Meritevoli di particolare segnalazione sono poi due saggi che, più degli altri, si contraddistinguono per il loro spessore teoretico. Uno è il contributo di Carla Bino, che lumeggia l'ampio spettro semantico del verbo repraesentare nelle fonti medievali, isolando tre meccanismi che potevano generare una presenza-rappresentata: il rafforzamento, l'iterazione e la sostituzione. L'altro è il contributo di Gert Melville, che, riprendendo il suo fondamentale saggio Fu 'istituzionale' il Medioevo? di quasi vent'anni fa, lo porta a una conclusione né neutra né scontata - e, da ultimo, 'nominalista' - secondo cui la presenza simbolica generata dalle istituzioni sarebbe sempre una presenza fittizia, efficace ma mai reale.
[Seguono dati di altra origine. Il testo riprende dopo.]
(** The candidates are what the server's sets hold. *)
Lemma candidates_read values acc r : (forall b v x, x ∈ smembers (bucket_key d b v) r -> exists fp : Z, x = pretty fp) ->
  exists s, redis_candidates d values acc r = Ok s /\
    forall x, x ∈ s <-> x ∈ acc \/ exists b v, (b, v) ∈ values /\ pretty x ∈ smembers (bucket_key d b v) r.
Proof.
  intros Hp. revert acc. induction values as [|[b v] values IH]; intros acc; cbn [redis_candidates].
  { exists acc. split; [done|]. intros x. split; [by left|]. intros [?|(b & v & Hn & _)]; [done|by apply elem_of_nil in Hn]. }
  destruct (ints_of_pretty (smembers (bucket_key d b v) r) (fun fp => pretty fp ∈ smembers (bucket_key d b v) r)) as (zs & -> & Hz).
  { intros x. split; [|by intros (fp & -> & ?)]. intros Hx. destruct (Hp b v x Hx) as [fp ->]. by exists fp. }
  cbn [rbind]. destruct (IH (acc ∪ list_to_set zs)) as (s & -> & Hs). exists s. split; [done|].
  intros x. rewrite Hs, elem_of_union, elem_of_list_to_set, Hz. setoid_rewrite elem_of_cons. naive_solver.
Qed.

(** What registering a fingerprint does to the server. *)
Lemma register_server fp l (r : R) : let r' := redis_register d fp l r in
  server_ms r' = server_ms r /\
  (forall b v x, x ∈ smembers (bucket_key d b v) r' <-> x ∈ smembers (bucket_key d b v) r \/ (b, v) ∈ l /\ x = pretty fp) /\
  (forall b v, deadline (bucket_key d b v) r' =
     if bool_decide ((b, v) ∈ l) then Some (server_ms r + 1000 * rd_ttl_seconds d) else deadline (bucket_key d b v) r).
Proof.
  cbv zeta. revert r. induction l as [|[b0 v0] l IH]; intros r; cbn [redis_register fold_left].
  { split; [done|]. split; intros b v; [intros x|]; [set_solver|by rewrite bool_decide_eq_false_2 by apply not_elem_of_nil]. }
  set (key := bucket_key d b0 v0). set (r1 := expire key (rd_ttl_seconds d) (sadd key (pretty fp) r)).
  destruct (IH r1) as (Ems & Hx & Hd). unfold redis_register in *. cbn [fst snd] in *. fold key. fold r1.
  assert (server_ms r1 = server_ms r) as E1 by (unfold r1; by rewrite es_expire_ms, es_sadd_ms).
  assert (forall b v, bucket_key d b v = key <-> (b, v) = (b0, v0)) as Hkey.
  { intros b v. unfold key. split; [by intros [-> ->]%bucket_key_inj|by intros [= -> ->]]. }
  split_and!; [congruence| |].
  - intros b v x. rewrite Hx, elem_of_cons. unfold r1. rewrite es_expire by done. destruct (decide ((b, v) = (b0, v0))) as [E|Hne].
    + rewrite (proj2 (Hkey b v) E), es_sadd. naive_solver.
    + rewrite es_sadd_ne by (by rewrite Hkey). naive_solver.
  - intros b v. rewrite Hd, E1. destruct (decide ((b, v) ∈ l)) as [Hin|Hin].
    + rewrite !bool_decide_eq_true_2; [done|set_solver|done].
    + rewrite (bool_decide_eq_false_2 ((b, v) ∈ l)) by done. unfold r1. rewrite es_expire_deadline, es_sadd_deadline, es_sadd_ms; [|done|].
      * destruct (decide ((b, v) = (b0, v0))) as [E|Hne].
        -- rewrite !bool_decide_eq_true_2; [done|set_solver|by apply Hkey].
        -- rewrite !bool_decide_eq_false_2; [done|set_solver|by rewrite Hkey].
      * intros E. apply (not_elem_of_nil (pretty fp)). rewrite <- E, es_sadd. by left.
Qed.

Lemma duplicate_step registered now fp (r : R) : server_ms r <= now -> holds registered r -> 0 <= fp < 2 ^ rd_bits d ->
  exists b r', is_duplicate fp (d, advance_to now r) = Ok (b, (d, r')) /\ justified registered now fp b /\ server_ms r' = now /\
    holds (if b then registered else registered ++ [(now, fp)]) r'.
Proof.
  intros Hn Hh Hfp. pose proof (holds_advance registered now r Hn Hh) as Hh1. set (r1 := advance_to now r) in *.
  assert (server_ms r1 = now) as Ems by (by apply advance_ms). pose proof Hh1 as [Hpast Hr Hm Hk]. rewrite Ems in Hk, Hpast.
  unfold is_duplicate, redis_dedup. pose proof (band_values_eq fp (rd_bands d) (rd_bits d) Hbands Hbits) as Hv. rewrite Hv. cbn [rbind].
  set (values := band fp (rd_bits d / rd_bands d) <$> seq 0 (Z.to_nat (rd_bands d))) in *.
  assert (forall b v, (b, v) ∈ enumerate values <-> in_band fp b v) as Hin by (intros b v; by eapply values_lookup).
  destruct (candidates_read (enumerate values) ∅ r1) as (s & -> & Hs).
  { intros b v x Hx. destruct (Hm b v x Hx) as (t & f & _ & ->). by exists f. }
  cbn [rbind]. assert (justified registered now fp (close_to fp (rd_threshold d) (elements s))) as Hj.
  { split.
    - intros (other & Ho & Hd)%close_to_spec. apply elem_of_elements, Hs in Ho as [[]%elem_of_empty|(b & v & _ & Ho)].
      destruct (Hm b v _ Ho) as (t & f & Hf & E). apply (inj pretty) in E. subst f. by exists t, other.
    - intros t other Ho Hd Ht. apply close_to_spec. exists other. split; [|done]. apply elem_of_elements, Hs. right.
      assert (0 <= other < 2 ^ rd_bits d) as Hor by (by apply (proj1 (Forall_forall _ _) Hr (t, other))).
      pose proof Hfp as Hfp'. rewrite <- (Z2Nat.id (rd_bits d)) in Hfp', Hor by done.
      destruct (band_pigeonhole_raw _ _ _ (rd_bands d) Hbands Hfp' Hor ltac:(lia)) as (i & Hi & E). rewrite Z2Nat.id in E by done.
      assert (0 <= Z.of_nat i < rd_bands d) as Hib by lia.
      exists (Z.of_nat i), (band fp (rd_bits d / rd_bands d) i). split.
      + apply Hin. unfold in_band. by rewrite Nat2Z.id.
      + apply (Hk t other); [done| |done]. unfold in_band. by rewrite Nat2Z.id. }
  destruct (close_to fp (rd_threshold d) (elements s)); [by exists true, r1|].
  exists false, (redis_register d fp (enumerate values) r1). split; [done|]. split; [done|].
  destruct (register_server fp (enumerate values) r1) as (Ems' & Hx & Hd). split; [congruence|]. rewrite Ems in *. split.
  - rewrite Ems'. apply Forall_app. split; [done|]. constructor; [cbn; lia|done].
  - apply Forall_app. split; [done|]. by constructor.
  - intros b v x. rewrite Hx. intros [(t & f & ? & ->)%Hm|[_ ->]]; [exists t, f|exists now, fp]; (split; [set_solver|done]).
  - intros t f b v [Hf|Hf]%elem_of_app Hb Ht; rewrite Ems' in Ht.
    + destruct (Hk t f b v Hf Hb Ht) as (Hp & dl & Ed & Hdl). split; [rewrite Hx; by left|]. rewrite Hd. case_bool_decide; [|by exists dl].
      eexists. split; [done|]. pose proof (proj1 (Forall_forall _ _) Hpast _ Hf) as Hle. cbn in Hle. lia.
    + apply list_elem_of_singleton in Hf as [= -> ->]. apply Hin in Hb. split; [rewrite Hx; by right|]. rewrite Hd, bool_decide_eq_true_2 by done.
      eexists. split; [done|]. lia.
Qed.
Se molte virtù di questo volume sono già state messe a fuoco, in conclusione ne va sottolineata un'altra, non meno decisiva. Soprattutto per lo studio delle istituzioni il dialogo italo-tedesco ha costituito per decenni - almeno dagli anni Sessanta del Novecento - un asse portate della medievistica internazionale, per poi raffreddarsi alle soglie del cambio di millennio. Il volume Presenza-assenza contribuisce significativamente a rilanciare questo dialogo nella speranza che esso faccia da traino e modello per altre, analoghe, iniziative.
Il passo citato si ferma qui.